Action item> Make an exact copy of the lines starting at the top of the listing below and ending at the line that contains "apart, are written", inclusive.

Task material>
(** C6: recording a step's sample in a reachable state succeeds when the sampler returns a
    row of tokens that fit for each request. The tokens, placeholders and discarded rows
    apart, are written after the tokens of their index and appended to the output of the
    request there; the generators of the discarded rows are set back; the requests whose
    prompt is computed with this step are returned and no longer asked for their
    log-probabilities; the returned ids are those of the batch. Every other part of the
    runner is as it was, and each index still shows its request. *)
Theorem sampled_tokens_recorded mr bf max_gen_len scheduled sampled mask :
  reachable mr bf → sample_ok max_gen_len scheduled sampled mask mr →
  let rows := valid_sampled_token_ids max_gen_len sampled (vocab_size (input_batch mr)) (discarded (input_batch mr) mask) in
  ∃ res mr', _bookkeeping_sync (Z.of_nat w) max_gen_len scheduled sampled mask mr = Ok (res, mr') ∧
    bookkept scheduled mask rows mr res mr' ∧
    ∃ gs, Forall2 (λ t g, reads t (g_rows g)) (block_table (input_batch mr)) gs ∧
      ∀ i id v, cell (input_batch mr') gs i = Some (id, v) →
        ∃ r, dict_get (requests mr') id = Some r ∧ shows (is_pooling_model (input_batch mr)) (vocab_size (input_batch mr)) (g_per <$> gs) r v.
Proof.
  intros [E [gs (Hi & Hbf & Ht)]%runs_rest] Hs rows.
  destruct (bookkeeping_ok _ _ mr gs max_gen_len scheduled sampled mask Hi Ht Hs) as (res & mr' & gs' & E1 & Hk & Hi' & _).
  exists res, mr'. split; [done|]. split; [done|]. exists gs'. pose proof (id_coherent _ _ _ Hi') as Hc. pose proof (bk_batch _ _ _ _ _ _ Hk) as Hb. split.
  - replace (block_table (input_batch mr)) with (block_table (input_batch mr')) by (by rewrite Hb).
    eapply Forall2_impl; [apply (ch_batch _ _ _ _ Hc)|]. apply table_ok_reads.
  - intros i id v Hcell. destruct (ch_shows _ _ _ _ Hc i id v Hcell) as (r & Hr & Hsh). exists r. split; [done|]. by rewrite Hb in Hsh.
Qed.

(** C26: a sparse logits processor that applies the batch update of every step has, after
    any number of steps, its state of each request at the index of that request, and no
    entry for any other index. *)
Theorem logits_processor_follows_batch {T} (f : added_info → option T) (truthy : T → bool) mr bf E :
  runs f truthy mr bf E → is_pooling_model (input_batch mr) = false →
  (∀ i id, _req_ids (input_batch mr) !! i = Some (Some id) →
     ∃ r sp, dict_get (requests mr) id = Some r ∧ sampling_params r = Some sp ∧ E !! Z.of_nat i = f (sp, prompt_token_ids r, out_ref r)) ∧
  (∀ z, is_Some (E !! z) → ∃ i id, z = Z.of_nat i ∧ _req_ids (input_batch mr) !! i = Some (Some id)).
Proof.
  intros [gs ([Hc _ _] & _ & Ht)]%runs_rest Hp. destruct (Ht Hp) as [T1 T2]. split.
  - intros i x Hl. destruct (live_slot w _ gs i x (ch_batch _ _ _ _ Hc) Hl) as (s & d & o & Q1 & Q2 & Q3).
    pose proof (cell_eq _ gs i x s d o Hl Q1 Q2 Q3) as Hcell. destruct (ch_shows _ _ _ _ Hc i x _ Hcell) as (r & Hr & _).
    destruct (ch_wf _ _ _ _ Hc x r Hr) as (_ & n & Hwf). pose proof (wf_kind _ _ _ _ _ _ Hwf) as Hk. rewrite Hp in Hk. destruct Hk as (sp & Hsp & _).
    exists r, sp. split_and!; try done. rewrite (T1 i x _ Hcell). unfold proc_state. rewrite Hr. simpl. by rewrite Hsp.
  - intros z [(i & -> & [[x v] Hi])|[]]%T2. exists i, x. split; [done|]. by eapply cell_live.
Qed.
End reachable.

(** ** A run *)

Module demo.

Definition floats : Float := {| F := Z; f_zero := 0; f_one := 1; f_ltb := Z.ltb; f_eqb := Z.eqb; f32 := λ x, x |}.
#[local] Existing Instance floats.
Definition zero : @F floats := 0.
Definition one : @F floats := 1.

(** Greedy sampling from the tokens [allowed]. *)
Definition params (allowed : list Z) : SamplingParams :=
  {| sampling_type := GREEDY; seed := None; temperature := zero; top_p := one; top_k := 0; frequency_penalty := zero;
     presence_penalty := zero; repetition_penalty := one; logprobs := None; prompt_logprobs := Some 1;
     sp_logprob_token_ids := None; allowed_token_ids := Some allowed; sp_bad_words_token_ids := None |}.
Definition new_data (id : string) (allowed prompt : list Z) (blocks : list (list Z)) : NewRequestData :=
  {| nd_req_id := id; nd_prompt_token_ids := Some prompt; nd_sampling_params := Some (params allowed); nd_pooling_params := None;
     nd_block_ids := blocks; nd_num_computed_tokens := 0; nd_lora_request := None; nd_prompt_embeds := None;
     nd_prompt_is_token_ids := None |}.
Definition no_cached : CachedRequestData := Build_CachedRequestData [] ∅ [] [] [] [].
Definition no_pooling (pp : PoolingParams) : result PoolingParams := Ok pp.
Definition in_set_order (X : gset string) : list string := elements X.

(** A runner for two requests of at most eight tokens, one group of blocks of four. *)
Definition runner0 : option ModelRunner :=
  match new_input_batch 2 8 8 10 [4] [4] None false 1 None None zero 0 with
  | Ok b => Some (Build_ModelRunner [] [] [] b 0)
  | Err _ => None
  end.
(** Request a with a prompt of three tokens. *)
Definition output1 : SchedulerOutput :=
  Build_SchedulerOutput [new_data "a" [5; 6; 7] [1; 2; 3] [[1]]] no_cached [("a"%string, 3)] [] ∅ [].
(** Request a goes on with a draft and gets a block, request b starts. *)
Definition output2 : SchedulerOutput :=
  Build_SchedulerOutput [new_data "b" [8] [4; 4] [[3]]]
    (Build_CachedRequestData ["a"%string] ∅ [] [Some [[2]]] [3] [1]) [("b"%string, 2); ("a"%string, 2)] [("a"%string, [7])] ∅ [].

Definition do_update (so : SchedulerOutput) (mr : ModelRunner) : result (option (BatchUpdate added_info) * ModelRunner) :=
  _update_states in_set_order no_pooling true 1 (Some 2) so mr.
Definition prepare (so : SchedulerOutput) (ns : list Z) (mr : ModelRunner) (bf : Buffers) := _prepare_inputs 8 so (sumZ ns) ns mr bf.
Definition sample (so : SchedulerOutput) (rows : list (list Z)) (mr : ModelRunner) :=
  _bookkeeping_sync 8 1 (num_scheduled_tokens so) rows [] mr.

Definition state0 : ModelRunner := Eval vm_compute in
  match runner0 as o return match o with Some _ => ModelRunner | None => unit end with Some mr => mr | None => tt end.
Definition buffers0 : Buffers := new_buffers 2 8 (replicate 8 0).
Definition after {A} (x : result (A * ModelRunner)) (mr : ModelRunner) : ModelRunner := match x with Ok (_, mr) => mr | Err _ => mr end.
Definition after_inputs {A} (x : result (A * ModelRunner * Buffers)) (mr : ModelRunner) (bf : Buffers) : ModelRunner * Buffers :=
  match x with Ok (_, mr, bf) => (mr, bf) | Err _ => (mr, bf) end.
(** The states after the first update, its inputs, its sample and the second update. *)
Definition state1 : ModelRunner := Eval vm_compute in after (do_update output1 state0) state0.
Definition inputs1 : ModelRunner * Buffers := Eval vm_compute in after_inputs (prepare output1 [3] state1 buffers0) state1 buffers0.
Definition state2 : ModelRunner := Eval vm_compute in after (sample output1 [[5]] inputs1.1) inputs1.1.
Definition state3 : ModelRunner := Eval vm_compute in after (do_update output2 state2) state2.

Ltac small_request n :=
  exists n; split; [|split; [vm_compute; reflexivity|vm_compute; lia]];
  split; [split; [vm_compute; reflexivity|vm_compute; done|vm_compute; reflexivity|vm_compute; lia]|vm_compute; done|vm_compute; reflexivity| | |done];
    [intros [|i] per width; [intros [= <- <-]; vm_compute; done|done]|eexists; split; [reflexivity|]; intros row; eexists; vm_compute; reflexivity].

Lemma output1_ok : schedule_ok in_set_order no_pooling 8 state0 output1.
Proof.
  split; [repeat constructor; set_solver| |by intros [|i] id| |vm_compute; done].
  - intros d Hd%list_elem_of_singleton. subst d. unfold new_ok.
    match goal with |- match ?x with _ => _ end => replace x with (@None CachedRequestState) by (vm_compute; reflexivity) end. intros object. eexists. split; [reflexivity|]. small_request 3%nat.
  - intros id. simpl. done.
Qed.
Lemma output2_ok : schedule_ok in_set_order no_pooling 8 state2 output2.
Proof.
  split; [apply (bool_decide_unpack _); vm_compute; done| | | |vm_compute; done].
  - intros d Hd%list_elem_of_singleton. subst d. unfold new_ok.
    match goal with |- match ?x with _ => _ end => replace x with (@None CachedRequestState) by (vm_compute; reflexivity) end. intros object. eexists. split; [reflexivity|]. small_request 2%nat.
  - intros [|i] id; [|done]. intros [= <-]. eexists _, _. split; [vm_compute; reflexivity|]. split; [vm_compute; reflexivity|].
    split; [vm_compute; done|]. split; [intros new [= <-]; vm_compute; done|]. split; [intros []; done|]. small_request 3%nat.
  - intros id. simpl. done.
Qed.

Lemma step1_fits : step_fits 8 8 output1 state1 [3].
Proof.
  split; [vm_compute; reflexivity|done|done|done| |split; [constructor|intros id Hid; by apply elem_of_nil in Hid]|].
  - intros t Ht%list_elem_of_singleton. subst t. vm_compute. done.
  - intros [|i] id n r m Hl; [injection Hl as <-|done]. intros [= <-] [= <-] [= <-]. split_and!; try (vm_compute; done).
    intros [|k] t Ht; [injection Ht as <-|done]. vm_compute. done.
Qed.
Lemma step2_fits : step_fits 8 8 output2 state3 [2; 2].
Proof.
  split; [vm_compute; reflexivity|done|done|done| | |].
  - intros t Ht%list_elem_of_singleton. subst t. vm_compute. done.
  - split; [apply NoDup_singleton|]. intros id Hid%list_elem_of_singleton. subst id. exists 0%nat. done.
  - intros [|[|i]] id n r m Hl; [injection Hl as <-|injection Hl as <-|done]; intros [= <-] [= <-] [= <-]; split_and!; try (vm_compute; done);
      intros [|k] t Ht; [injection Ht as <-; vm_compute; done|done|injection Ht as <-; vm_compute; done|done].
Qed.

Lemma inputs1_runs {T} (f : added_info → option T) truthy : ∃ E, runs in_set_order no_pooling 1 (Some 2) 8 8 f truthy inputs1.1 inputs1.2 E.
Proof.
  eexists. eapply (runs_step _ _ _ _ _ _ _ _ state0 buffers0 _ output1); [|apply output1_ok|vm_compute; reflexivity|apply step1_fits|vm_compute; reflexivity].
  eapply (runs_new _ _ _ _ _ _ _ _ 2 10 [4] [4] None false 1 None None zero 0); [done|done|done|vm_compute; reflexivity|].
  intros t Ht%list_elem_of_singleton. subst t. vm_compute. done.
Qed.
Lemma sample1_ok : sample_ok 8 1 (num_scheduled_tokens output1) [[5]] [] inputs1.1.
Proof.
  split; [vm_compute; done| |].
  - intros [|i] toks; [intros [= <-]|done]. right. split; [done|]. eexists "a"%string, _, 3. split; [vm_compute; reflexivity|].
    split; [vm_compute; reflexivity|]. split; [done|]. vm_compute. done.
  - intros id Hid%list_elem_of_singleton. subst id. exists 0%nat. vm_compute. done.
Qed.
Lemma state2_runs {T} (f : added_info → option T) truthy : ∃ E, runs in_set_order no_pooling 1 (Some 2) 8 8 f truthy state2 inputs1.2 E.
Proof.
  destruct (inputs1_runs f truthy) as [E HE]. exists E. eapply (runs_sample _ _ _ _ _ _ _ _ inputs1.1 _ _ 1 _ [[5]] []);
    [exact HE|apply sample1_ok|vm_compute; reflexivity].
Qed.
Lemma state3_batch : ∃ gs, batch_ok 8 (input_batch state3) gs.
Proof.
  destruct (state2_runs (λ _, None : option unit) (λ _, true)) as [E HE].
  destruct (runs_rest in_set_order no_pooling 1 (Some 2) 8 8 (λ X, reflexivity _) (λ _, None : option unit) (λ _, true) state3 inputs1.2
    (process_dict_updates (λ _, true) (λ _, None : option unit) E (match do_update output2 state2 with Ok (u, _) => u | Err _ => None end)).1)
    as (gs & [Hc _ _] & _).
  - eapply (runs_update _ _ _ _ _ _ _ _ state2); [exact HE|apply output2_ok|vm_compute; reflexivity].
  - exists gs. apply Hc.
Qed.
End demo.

Task result>
(** C6: recording a step's sample in a reachable state succeeds when the sampler returns a
    row of tokens that fit for each request. The tokens, placeholders and discarded rows
    apart, are written after the tokens of their index and appended to the output of the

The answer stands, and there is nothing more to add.